The BEAC’s new foreign exchange regulation is causing considerable damage to the oil sector and is destroying the incipient local and regional private sector in the CEMAC oil industry, a sector on which the subregion depends for 80% of its GDP.
The new forex regulation is a blow to the attractiveness of the CEMAC region for Foreign Direct Investment (FDI), since it significantly prevents the free flow of capital and repatriation of profits. In addition, it also denies local companies in the countries of the subregion the possibility of competing on equal terms with Western services companies in the oil sector.

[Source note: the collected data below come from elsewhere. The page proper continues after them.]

(** The control media of an offer to a session with the channel [c]. *)
Lemma offer_again s d cd1 cd2 r a c :
  (∀ n, taken n = true) → channels s = [c] → ch_id c = 1 → control_channel c = true → answer s = Some a →
  control_media_arr d = [Some cd1; Some cd2] →
  is_Some (buf (cd_resource_name cd2)) → mrcp_resource_find resource_factory (cd_resource_name cd2) = Some r →
  wp (offer_process d) (λ _ s' o, ControlModify 0 cd1 ∈ o ∧ ∃ c1 c2, channels s' = [c1; c2] ∧
    ch_id c1 = 1 ∧ ch_id c2 = 1 ∧ ch_resource c1 = ch_resource c ∧ ch_resource c2 = res_name r) s.
Proof.
  intros Htk Hc Hid Hctl Ha Hd Hb Hr. unfold mrcp_server_control_media_offer_process.
  apply wp_bind, wp_ask. rewrite Hc, Hd. cbn [length Nat.min control_media_modify drop]. apply wp_bind, wp_bind.
  apply (wp_channel_at 0 c); [by rewrite Hc|]. apply wp_bind, wp_change, wp_bind. simpl.
  unfold mrcp_session_control_media_get. rewrite Hd, Hc. simpl.
  apply wp_bind, (wp_channel_at 0 (c <| waiting_for_channel := false |>)); [done|].
  apply wp_bind. simpl. rewrite Hctl. unfold call.
  apply wp_bind, wp_ask, wp_bind, wp_change. rewrite Htk. apply wp_bind, wp_emit, wp_ret, wp_bind, wp_change, wp_change, wp_ret.
  eapply add_known; [done..|]. intros s2 o2 c2 Hc2 Hres2 Hid2 _ _. split; [simpl; set_solver|].
  eexists _, c2. split_and!; [exact Hc2|done..].
Qed.

(** *** The whole offer *)

Notation keeps m := (steady (@channels R) m).

Lemma message_add_keeps m : keeps (mpf_engine_message_add m).
Proof. repeat first [steady_step|case_match]. Qed.
Lemma message_send_keeps : keeps mpf_engine_message_send.
Proof. repeat first [steady_step|case_match]. Qed.

Lemma associations_set_keeps i ks : keeps (associations_set i ks).
Proof.
  induction ks as [|k ks IH]; repeat first [steady_step|apply message_add_keeps|case_match].
Qed.

Lemma slot_process_keeps i m : keeps (slot_process version rtp_codecs i m).
Proof.
  unfold slot_process, mrcp_server_associations_build, mrcp_server_associations_set.
  repeat first [steady_step|apply message_add_keeps|apply associations_set_keeps|case_match].
Qed.

(** The audio does not change the channels. *)
Lemma av_media_keeps d : keeps (mrcp_server_av_media_offer_process version rtp_codecs d).
Proof.
  assert (∀ n i, keeps (terminations_modify version rtp_codecs n i)) as H1.
  { induction n as [|n IH]; intros i; cbn [terminations_modify]; repeat first [apply IH|apply slot_process_keeps|steady_step]. }
  assert (∀ n i, keeps (terminations_add version rtp_codecs n i)) as H2.
  { induction n as [|n IH]; intros i; cbn [terminations_add]; repeat first [apply IH|apply slot_process_keeps|steady_step]. }
  unfold mrcp_server_av_media_offer_process. case_match; repeat first [apply H1|apply H2|steady_step].
Qed.

(** An offer that is not like the last one: what its control media do to the
    channels and ask for. *)
Lemma offer_channels s d s' o (Q : list mrcp_channel_t → list (session_action R) → Prop) :
  version = MRCP_VERSION_2 → active_request s = None →
  from_option (λ last, mrcp_session_offers_compare d last = Ok false) True (last_offer s) →
  (∀ s1 a, channels s1 = channels s → answer s1 = Some a → wp (offer_process d) (λ _ s2 o2, Q (channels s2) o2) s1) →
  message_process (SIGNALING_MESSAGE_OFFER d) s = Ok (tt, s', o) →
  ∃ o2, o2 ⊆ o ∧ Q (channels s') o2.
Proof.
  intros Hv Hact Hlast Hwp E. unfold mrcp_server_signaling_message_process in E.
  apply bind_result in E as (x & s1 & o1 & o2 & E1 & E & ->). injection E1 as <- <- <-. rewrite Hact in E.
  apply bind_result in E as ([] & s1 & o1 & o3 & E1 & E & ->). injection E1 as <- <-.
  apply bind_result in E as (n & s1 & o1 & o2 & E1 & E & ->). injection E1 as <- <- <-. cbn [dispatch_loop] in E.
  apply bind_result in E as (x & s1 & o1 & o3 & E1 & E & ->). injection E1 as <- <- <-.
  apply bind_result in E as ([] & s1 & o1 & o2 & E1 & E & ->).
  assert (channels s1 = channels s ∧ last_offer s1 = last_offer s) as [Ec El].
  { match type of E1 with ?m _ = _ => assert (keeps m ∧ steady last_offer m) as [Hc Hl] end.
    { split; repeat first [steady_step|case_match]. }
    split; [exact (Hc _ _ _ _ E1)|exact (Hl _ _ _ _ E1)]. }
  apply bind_result in E as ([] & s2 & o3 & o4 & E2 & E & ->). injection E2 as <- <-.
  apply bind_result in E as (last & s2 & o3 & o5 & E2 & E & ->). injection E2 as <- <- <-. cbn [last_offer] in E.
  apply bind_result in E as (same & s2 & o3 & o4 & E2 & E & ->).
  assert (same = false ∧ channels s2 = channels s1 ∧ o3 = []) as (-> & Ec2 & ->).
  { change (last_offer (s1 <| offer := Some d |>)) with (last_offer s1) in E2. rewrite El in E2.
    destruct (last_offer s) as [last|]; simpl in Hlast; [unfold try in E2; rewrite Hlast in E2|];
      by injection E2 as <- <- <-. }
  apply bind_result in E as ([] & s3 & o3 & o5 & E3 & E & ->). injection E3 as <- <-.
  apply bind_result in E as ([] & s3 & o3 & o4 & E3 & E & ->). injection E3 as <- <-.
  apply bind_result in E as ([] & s3 & o3 & o5 & E3 & E & ->).
  apply bind_result in E as ([] & s4 & o4 & o6 & E4 & E & ->). injection E4 as <- <-.
  apply bind_result in E as ([] & s4 & o4 & o5 & E4 & E & ->). rewrite decide_False in E4 by (by rewrite Hv).
  apply bind_result in E4 as ([] & s5 & o7 & o8 & E5 & E6 & ->).
  assert (channels s3 = channels s) as Ec3 by (rewrite <- Ec, <- Ec2; exact (message_add_keeps _ _ _ _ _ E3)).
  assert (is_Some (answer s3)) as [a Ha].
  { assert (steady answer (mpf_engine_message_add (R:=R) MPF_RESET_ASSOCIATIONS)) as Hs
      by (repeat first [steady_step|case_match]).
    rewrite (Hs _ _ _ _ E3). by eexists. }
  match type of E5 with _ ?st = _ => destruct (Hwp st a Ec3 Ha) as (u & s6 & o9 & E7 & HQ) end.
  rewrite E7 in E5. injection E5 as _ -> ->. apply av_media_keeps in E6.
  apply bind_result in E as ([] & s7 & o10 & o11 & E8 & E & ->). apply message_add_keeps in E8.
  apply bind_result in E as ([] & s8 & o12 & o13 & E9 & E & ->). injection E9 as <- <-.
  apply bind_result in E as ([] & s9 & o14 & o15 & E10 & E & ->).
  pose proof (message_send_keeps _ _ _ _ E10) as Ec10.
  assert (steady subrequest_count (mpf_engine_message_send (R:=R))) as Hs by (repeat first [steady_step|case_match]).
  apply Hs in E10. apply bind_result in E as (n & s10 & o16 & o17 & E11 & E & ->). injection E11 as <- <- <-.
  rewrite decide_False in E by (rewrite E10; done). injection E as <- <-.
  exists o7. split; [set_solver|]. simpl in Ec10. by rewrite Ec10, E8, E6.
Qed.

The large factories and suppliers of all the machinery and materials used by the oil industry in CEMAC zone are not manufactured locally. If a local company cannot pay its supplier within the agreed terms due to the obstacles and blockages generated by the BEAC Forex Regulation, it will inexorably lose the contracts that it has been laboriously able to obtain with the large oil companies that operate in our economic zone, which will result in the closure of the local company, dismissal of employees, and ultimately less generation of national wealth.
It is important that the economic decisions adopted in the CEMAC look after the economic interests of its member states in the first place before any other considerations. We must not be reactionary in the face of crisis, we must be analytical and strategic. We should not prioritize the opinions and recommendations from outsiders with whom we compete in the international arena, but rather prioritize the real needs of our economies and business fabric.

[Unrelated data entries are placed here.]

Lemma switch_same c i j b z : same c (switch c i j b z).
Proof. split; try done. intros a. simpl. unfold update. repeat case_decide; subst; simpl; by repeat case_decide. Qed.

Lemma switch_tx c i j b z a : tx_count (header (switch c i j b z) a) =
  if decide (a = i) then u8 (tx_count (header c a) + z) else tx_count (header c a).
Proof. simpl. unfold update. repeat case_decide; subst; simpl; repeat case_decide; congruence. Qed.
Lemma switch_rx c i j b z a : rx_count (header (switch c i j b z) a) =
  if decide (a = j) then u8 (rx_count (header c a) + z) else rx_count (header c a).
Proof. simpl. unfold update. repeat case_decide; subst; simpl; repeat case_decide; congruence. Qed.

Lemma switch_ok c i j b :
  context_ok c → matrix c i j = negb b → present c i = true → present c j = true →
  context_ok (switch c i j b (if b then 1 else -1)%Z).
Proof.
  intros Hc Hm Hi Hj. set (z := (if b then 1 else -1)%Z). pose proof (switch_same c i j b z) as Hs.
  assert (Hn : ∀ p, count p (capacity c) ≤ 255).
  { intros p. etrans; [apply count_le|apply (ok_capacity _ Hc)]. }
  assert (Hpi := ok_present _ Hc _ Hi). assert (Hpj := ok_present _ Hc _ Hj).
  split.
  - apply (ok_capacity _ Hc).
  - intros a. rewrite switch_tx, (ok_tx _ Hc). change (matrix (switch c i j b z)) with (set_matrix (matrix c) i j b).
    change (capacity (switch c i j b z)) with (capacity c).
    pose proof (set_matrix_row (matrix c) i j b a _ Hpj) as Hr. rewrite Hm in Hr.
    pose proof (Hn (set_matrix (matrix c) i j b a)). case_decide; [|lia].
    subst z. rewrite u8_small; destruct b; simpl in *; lia.
  - intros a. rewrite switch_rx, (ok_rx _ Hc). change (matrix (switch c i j b z)) with (set_matrix (matrix c) i j b).
    change (capacity (switch c i j b z)) with (capacity c).
    pose proof (set_matrix_col (matrix c) i j b a _ Hpi) as Hr. rewrite Hm in Hr.
    pose proof (Hn (λ x, set_matrix (matrix c) i j b x a)). case_decide; [|lia].
    subst z. rewrite u8_small; destruct b; simpl in *; lia.
  - intros x y. rewrite !(same_present _ _ _ Hs). simpl. unfold update. repeat case_decide; subst; try done; apply (ok_on _ Hc).
  - intros a. rewrite (same_present _ _ _ Hs). apply (ok_present _ Hc).
  - change (ctx_count (switch c i j b z)) with (ctx_count c). rewrite (ok_count _ Hc). apply count_ext. intros k _.
    symmetry. by apply same_present.
  - apply (ok_factory _ Hc).
Qed.

(** What [item_off] and [item_on] do. *)
Lemma item_off_spec c i j :
  context_ok c → context_ok (item_off c i j) ∧ same c (item_off c i j) ∧
  ∀ a b, matrix (item_off c i j) a b = matrix c a b && negb (bool_decide (a = i ∧ b = j)).
Proof.
  intros Hc. unfold item_off. destruct (matrix c i j) eqn:Hm.
  - destruct (ok_on _ Hc _ _ Hm) as [Hi Hj]. split_and!.
    + by apply (switch_ok c i j false).
    + apply (switch_same c i j false).
    + intros a b. etrans; [apply set_matrix_at|]. case_decide; case_bool_decide; try tauto;
        by rewrite ?andb_true_r, ?andb_false_r.
  - split_and!; [done|apply same_refl|]. intros a b. case_bool_decide as E; [destruct E; subst; by rewrite Hm|].
    by rewrite andb_true_r.
Qed.

Lemma item_on_spec c i j :
  context_ok c → matrix c i j = false → present c i = true → present c j = true →
  context_ok (item_on c i j) ∧ same c (item_on c i j) ∧
  ∀ a b, matrix (item_on c i j) a b = matrix c a b || bool_decide (a = i ∧ b = j).
Proof.
  intros Hc Hm Hi Hj. split_and!; [by apply (switch_ok c i j true)|apply (switch_same c i j true)|].
  intros a b. etrans; [apply set_matrix_at|]. case_decide; case_bool_decide; try tauto; by rewrite ?orb_true_r, ?orb_false_r.
Qed.

(** The associations of [i] with [j], both ways. *)
Lemma pair_off_spec c i j :
  context_ok c → let c' := item_off (item_off c i j) j i in
  context_ok c' ∧ same c c' ∧
  ∀ a b, matrix c' a b = matrix c a b && negb (bool_decide ((a = i ∧ b = j) ∨ (a = j ∧ b = i))).
Proof.
  intros Hc c'. destruct (item_off_spec c i j Hc) as (H1 & S1 & M1).
  destruct (item_off_spec _ j i H1) as (H2 & S2 & M2). split_and!; [done|by eapply same_trans|].
  intros a b. unfold c'. rewrite M2, M1, <- andb_assoc. f_equal. repeat case_bool_decide; tauto.
Qed.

It is not Mr. Smith from North Dakota who comes to invest in the African oil and gas sector who wants to destroy local content, but Mr. Sisoko, Managing Director of an African bank who does not support the national private sector through financing of projects that are viable.
It is not Mr. Nakayama from Tokyo who comes to bring the cutting-edge technology for the liquefaction of natural gas in an African country who wants to destroy local content, but the public institution that does not want or does not know how to implement its own regulation on the same matter.
It is not Mr. Johnson from Houston who comes to an African country as Country Manager for a big oil firm who wants to destroy local content, but the African who occupies the position of Supply Chain Manager at the said oil firm and who continues to let Mr. Johnson brings his friends from Texas to win contracts that could have been awarded to local businesses.
It is not Mr. Andrew from Alaska who comes to Africa as a drilling engineer for an offshore platform who wants to destroy local content, but the CEO of a Central Bank whose monetary policies impede the growth and internationalization of our national companies.
The development of local content policies in the African oil sector is the responsibility of all economic actors (public and private); it is time for Africans to lift their boot from the neck of African local content and let it flourish.